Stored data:
------------------------------------------------------------

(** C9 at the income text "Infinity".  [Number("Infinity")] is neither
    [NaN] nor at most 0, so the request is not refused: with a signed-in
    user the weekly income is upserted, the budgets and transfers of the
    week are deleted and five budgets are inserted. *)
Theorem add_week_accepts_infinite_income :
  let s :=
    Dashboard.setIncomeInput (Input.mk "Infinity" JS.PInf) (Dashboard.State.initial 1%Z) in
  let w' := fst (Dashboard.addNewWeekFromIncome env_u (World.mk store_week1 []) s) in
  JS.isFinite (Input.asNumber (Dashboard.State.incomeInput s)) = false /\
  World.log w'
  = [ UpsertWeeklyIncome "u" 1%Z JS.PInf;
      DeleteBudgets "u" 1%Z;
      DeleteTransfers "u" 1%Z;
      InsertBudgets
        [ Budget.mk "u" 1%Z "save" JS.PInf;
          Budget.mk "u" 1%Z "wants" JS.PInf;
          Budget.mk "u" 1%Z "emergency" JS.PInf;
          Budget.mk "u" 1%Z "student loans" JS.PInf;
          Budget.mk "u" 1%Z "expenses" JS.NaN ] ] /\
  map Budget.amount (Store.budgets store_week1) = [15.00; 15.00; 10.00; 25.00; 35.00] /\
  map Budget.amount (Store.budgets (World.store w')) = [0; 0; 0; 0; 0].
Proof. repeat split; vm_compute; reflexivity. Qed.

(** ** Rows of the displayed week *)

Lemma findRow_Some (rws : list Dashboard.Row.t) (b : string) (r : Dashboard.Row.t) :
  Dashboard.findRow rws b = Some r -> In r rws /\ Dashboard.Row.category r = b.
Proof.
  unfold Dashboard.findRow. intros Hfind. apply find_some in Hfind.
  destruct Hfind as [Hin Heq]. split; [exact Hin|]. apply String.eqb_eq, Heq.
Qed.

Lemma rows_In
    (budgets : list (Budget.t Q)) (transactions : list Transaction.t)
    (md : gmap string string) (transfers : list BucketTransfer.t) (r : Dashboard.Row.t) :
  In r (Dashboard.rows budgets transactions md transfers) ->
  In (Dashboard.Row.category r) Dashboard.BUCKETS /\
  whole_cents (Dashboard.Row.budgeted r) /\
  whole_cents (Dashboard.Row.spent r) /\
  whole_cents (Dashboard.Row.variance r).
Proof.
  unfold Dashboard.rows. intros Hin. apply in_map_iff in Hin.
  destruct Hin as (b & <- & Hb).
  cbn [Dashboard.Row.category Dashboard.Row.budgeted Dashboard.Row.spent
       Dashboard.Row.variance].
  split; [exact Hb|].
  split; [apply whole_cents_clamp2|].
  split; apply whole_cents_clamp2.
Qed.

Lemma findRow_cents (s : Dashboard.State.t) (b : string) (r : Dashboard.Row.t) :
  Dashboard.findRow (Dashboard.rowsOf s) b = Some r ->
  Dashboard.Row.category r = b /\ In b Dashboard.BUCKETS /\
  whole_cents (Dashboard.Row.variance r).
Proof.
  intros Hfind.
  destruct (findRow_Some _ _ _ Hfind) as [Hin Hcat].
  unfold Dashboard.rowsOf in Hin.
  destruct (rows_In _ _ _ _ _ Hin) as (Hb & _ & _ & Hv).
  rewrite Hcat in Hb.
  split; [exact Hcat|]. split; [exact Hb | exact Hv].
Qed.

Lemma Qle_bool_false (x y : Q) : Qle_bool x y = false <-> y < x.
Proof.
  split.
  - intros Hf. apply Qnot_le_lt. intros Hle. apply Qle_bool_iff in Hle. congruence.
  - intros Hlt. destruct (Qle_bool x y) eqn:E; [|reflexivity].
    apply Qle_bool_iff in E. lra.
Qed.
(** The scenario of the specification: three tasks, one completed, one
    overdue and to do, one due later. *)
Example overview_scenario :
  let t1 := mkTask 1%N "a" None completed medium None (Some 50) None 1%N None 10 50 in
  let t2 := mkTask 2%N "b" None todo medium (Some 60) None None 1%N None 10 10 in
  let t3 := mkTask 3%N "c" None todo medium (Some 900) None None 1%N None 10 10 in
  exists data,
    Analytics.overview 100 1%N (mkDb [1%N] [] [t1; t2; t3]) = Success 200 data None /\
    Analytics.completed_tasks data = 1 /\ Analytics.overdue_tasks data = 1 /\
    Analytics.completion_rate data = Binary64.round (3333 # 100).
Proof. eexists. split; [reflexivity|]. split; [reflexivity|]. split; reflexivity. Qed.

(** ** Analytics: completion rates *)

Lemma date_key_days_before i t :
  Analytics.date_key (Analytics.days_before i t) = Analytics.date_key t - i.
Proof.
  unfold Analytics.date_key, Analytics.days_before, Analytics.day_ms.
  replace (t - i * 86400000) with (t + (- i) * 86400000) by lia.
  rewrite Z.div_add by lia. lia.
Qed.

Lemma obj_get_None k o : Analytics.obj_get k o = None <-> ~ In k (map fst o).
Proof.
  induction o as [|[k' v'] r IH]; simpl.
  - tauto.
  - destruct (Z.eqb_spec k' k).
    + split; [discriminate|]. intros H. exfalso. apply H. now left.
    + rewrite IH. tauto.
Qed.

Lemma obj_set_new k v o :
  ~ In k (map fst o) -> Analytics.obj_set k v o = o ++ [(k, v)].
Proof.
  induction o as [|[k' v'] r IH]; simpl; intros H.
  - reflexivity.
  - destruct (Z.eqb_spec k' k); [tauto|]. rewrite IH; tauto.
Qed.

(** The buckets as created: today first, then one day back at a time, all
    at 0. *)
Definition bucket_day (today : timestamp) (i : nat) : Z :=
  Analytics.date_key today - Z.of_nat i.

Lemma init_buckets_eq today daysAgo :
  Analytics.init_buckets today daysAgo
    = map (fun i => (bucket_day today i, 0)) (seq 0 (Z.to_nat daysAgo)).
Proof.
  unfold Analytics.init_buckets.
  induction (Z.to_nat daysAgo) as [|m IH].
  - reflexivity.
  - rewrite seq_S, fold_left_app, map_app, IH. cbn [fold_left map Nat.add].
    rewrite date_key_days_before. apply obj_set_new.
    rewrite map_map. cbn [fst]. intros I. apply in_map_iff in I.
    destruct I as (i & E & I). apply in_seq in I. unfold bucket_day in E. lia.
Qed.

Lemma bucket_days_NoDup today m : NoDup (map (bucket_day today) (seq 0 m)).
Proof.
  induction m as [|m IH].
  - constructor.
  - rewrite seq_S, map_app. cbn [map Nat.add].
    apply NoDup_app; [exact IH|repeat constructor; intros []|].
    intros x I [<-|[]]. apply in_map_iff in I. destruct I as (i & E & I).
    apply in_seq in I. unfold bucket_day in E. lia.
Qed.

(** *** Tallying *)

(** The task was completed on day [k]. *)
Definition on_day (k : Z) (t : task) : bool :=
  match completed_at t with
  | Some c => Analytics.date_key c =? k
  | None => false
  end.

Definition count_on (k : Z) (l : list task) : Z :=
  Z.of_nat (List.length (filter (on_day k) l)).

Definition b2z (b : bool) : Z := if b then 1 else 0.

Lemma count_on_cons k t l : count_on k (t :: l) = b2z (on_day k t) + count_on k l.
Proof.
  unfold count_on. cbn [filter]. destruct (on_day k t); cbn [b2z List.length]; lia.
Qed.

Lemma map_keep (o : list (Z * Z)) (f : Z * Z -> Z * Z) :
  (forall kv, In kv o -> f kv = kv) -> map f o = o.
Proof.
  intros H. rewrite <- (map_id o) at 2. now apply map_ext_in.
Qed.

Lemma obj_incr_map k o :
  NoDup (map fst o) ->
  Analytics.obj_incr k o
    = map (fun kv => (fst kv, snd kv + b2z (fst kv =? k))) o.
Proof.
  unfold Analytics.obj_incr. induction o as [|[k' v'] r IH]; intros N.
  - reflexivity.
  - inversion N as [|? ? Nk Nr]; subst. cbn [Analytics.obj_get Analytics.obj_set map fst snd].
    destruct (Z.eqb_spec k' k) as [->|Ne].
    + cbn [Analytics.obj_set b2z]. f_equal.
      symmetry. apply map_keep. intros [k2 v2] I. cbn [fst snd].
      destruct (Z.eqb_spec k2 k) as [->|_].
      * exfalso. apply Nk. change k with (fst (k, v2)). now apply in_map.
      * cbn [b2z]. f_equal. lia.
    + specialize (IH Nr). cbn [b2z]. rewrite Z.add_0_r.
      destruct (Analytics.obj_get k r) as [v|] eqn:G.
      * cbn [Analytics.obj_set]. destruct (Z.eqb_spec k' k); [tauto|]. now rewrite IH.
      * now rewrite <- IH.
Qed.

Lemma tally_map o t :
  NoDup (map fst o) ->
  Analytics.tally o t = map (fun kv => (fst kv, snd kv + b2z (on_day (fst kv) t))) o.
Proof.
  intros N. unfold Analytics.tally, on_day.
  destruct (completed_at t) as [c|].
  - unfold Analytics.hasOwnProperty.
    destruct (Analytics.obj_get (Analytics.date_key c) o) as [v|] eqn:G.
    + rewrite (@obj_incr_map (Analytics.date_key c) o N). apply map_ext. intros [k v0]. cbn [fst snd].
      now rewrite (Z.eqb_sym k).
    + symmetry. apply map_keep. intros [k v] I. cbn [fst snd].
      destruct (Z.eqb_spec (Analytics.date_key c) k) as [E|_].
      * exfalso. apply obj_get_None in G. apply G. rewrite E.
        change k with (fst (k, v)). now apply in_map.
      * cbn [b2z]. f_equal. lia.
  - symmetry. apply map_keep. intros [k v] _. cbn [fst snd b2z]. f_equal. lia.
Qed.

------------------------------------------------------------

## Task description:
A word-for-word copy of the lines above from the one with "induction m as [|m IH]." through the one with "intros x I [<-|[]].", inclusive, is the only output wanted.

## Answer to the exercise:
  induction m as [|m IH].
  - constructor.
  - rewrite seq_S, map_app. cbn [map Nat.add].
    apply NoDup_app; [exact IH|repeat constructor; intros []|].
    intros x I [<-|[]]. apply in_map_iff in I. destruct I as (i & E & I).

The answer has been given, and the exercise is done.